Temporary assignments. If you have spent the past few years working on consulting or temporary assignments, your chronology may be questionable to your reader. Instead of listing each temporary assignment and company with their corresponding employment dates, create one category for temporary assignments with the total length of time you have been working in this capacity. Then give an overview of the companies you have supported and highlight some of the main accomplishments that encompass all of your temporary experience.

Rapid promotions. Frequently I see resumes where the person has been at the same company for 10-plus years, and they re-list the company name and new job title and dates each time they are promoted. To the reader who is quickly scanning the document, this may cause confusion; he may think these were positions at different companies. Just because it is obvious to you, don't assume it is obvious to the reader who may be trying to get through hundreds of resumes.

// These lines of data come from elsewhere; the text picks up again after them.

(* ===== verification/RuntimeBlocking.v ===== *)
(** * Blocking calls made of a scope and a task

    The operations of the communication modules open a scope, spawn one task at
    the locale of the network interface and end the scope.  When such an operation
    returns to its caller, the task has made its calls; this holds although the
    worker runs other tasks meanwhile and other workers may run the task. *)

From S2P Require Import Prelude Deque Locality LocalityRun Pool Runtime RuntimeHeap RuntimeStack RuntimeStep RuntimeSafe RuntimeScopes RuntimeMoves RuntimeOwner RuntimeCalls.
From stdpp Require Import options.

(** A scope around one spawned function, and then [k]. *)
Definition one_task (body : code) (futures : list Z) (locale : option Z) (nb : bool) (k : code) : code :=
  Start_finish (Cpp_async body futures locale nb (End_finish k)).

(** ** Code does not come round to itself *)

Lemma next_into c : Acc (flip next) c.
Proof.
  induction c; constructor; intros c' Hn; inversion Hn; subst; auto.
Qed.

Lemma next_path_into c : Acc (flip (tc next)) c.
Proof.
  induction (next_into c) as [c _ IH]. constructor. intros d Hd. unfold flip in Hd.
  inversion Hd as [? ? H1|? y ? H1 H2]; subst; [by apply IH|]. destruct (IH y H1) as [Hy]. by apply Hy.
Qed.

Lemma next_acyclic c c' : tc next c c' → c ≠ c'.
Proof.
  intros H <-. induction (next_path_into c) as [c _ IH]. by apply (IH c).
Qed.
Lemma owes_not_end e k : ¬ owes e (End_finish k).
Proof. intros H. inversion H as [| |c fp Hs|c fp d Hs]; subst; by destruct (spawns_not _ _ Hs) as (_ & _ & _ & _ & Hn); destruct (Hn k). Qed.

Lemma leads_path k c : leads (End_finish k) c → tc next c k.
Proof.
  induction 1 as [|f args d _ IH|c fp d _ Hn _ IH]; [apply tc_once; constructor| |by eapply tc_l].
  eapply tc_l; [exact (next_call f args d NULL)|apply IH].
Qed.

Section spawns.
Context {S : Type} `{!TaskPool S} {EX : Externs}.
#[local] Set Default Proof Using "Type*".

(** ** Tasks on no stack *)

Definition on_no_stack (t : Z) (s : rt S) : Prop :=
  ∀ c x, ctxs s !! c = Some x → ctl x ≠ Abandoned → t ∉ executing (frames x).

Lemma goes_executing w (s : rt S) c fs c' fs' t :
  goes w s c fs c' fs' → c ≠ Exec t → t ∉ executing fs → t ∉ executing fs'.
Proof.
  intros Hg Hc Ht. destruct Hg; cbn [executing] in *; try done; rewrite ?not_elem_of_cons in *; try naive_solver.
Qed.

Lemma no_stack_action t w (s : rt S) c0 x0 s' :
  action w s c0 x0 s' → ctxs s !! c0 = Some x0 → ctl x0 ≠ Exec t → on_no_stack t s → on_no_stack t s'.
Proof.
  intros [Hturn _ _ _] Hx Hne Hst. pose proof (Hst c0 x0 Hx (turned_live _ _ _ _ _ Hturn)) as Hd.
  assert (∀ d fs, goes w s (ctl x0) (frames x0) d fs → t ∉ executing fs) as Hgo.
  { intros d fs Hg. by eapply goes_executing. }
  assert (∀ c d fs p (m : gmap Z LiteCtx) x, t ∉ executing fs →
    (∀ y, m !! c = Some y → ctl y ≠ Abandoned → t ∉ executing (frames y)) →
    <[c0 := mkCtx d fs p]> m !! c = Some x → ctl x ≠ Abandoned → t ∉ executing (frames x)) as Hins.
  { intros c d fs p m x Hd' Hm. destruct (decide (c = c0)) as [->|].
    - rewrite lookup_insert_eq. by intros [= <-].
    - rewrite lookup_insert_ne by done. apply Hm. }
  destruct Hturn as [c fs Hg _ _ _ Ec|n cn c fs ws' Hg _ _ _ _ Ec|c fs t' Hg _ _ _ Ec
    |t' tk c y ws' fs Hctl Ht Hfp Hfs Hy Ec|c fs Hg _ _ _ _ Ec]; intros c1 x; rewrite Ec.
  - eapply Hins; [by eapply Hgo|apply Hst].
  - destruct (decide (c1 = n)) as [->|].
    + rewrite lookup_insert_eq. intros [= <-] _. apply not_elem_of_nil.
    + rewrite lookup_insert_ne by done. eapply Hins; [by eapply Hgo|apply Hst].
  - eapply Hins; [by eapply Hgo|apply Hst].
  - assert (t ∉ executing fs) as Hfs'.
    { rewrite Hfs. cbn. rewrite not_elem_of_cons. split; [|done]. intros ->. by rewrite Hctl in Hne. }
    assert (∀ c2 z, <[c0:=mkCtx Abandoned fs (prev x0)]> (ctxs s) !! c2 = Some z →
      ctl z ≠ Abandoned → t ∉ executing (frames z)) as Hall.
    { intros c2 z. apply Hins; [done|apply Hst]. }
    destruct (decide (c1 = c)) as [->|].
    + rewrite lookup_insert_eq. intros [= <-]. exact (Hall c y Hy).
    + rewrite lookup_insert_ne by done. apply Hall.
  - eapply Hins; [by eapply Hgo|]. intros z [_ Hz]%lookup_delete_Some. by apply (Hst c1).
Qed.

List the company name once and place the full dates of employment to the far right. Underneath that list each job title with the employment dates immediately following. By placing full dates of employment and dates of specific company positions in different sections, you increase the chances that the reader will understand that these changes were the result of promotions at the same company and not job changes.

Company mergers. Have you worked for a company that was bought by another company and then bought by another in less than five years? When you list all three company names individually with the dates you worked for each company, it can look like you voluntarily went to work for each of these companies during that short time frame. A better strategy is to list the current name of the company and in parenthesis write "formerly company XYZ" and follow that with the full dates of employment from the time you started at the first company before any acquisitions occurred.

The bottom line is this: Employers don't read resumes. They scan them very quickly, and it's easy to have your information misinterpreted if you do not make things crystal clear for your reader. Obviously there is more of a story to tell behind your employment experience and the reasons why you changed jobs. But in order to be able to tell that story to a hiring manager, you need to make sure that your resume provides enough of a positive hook that they decide to call you in for an interview.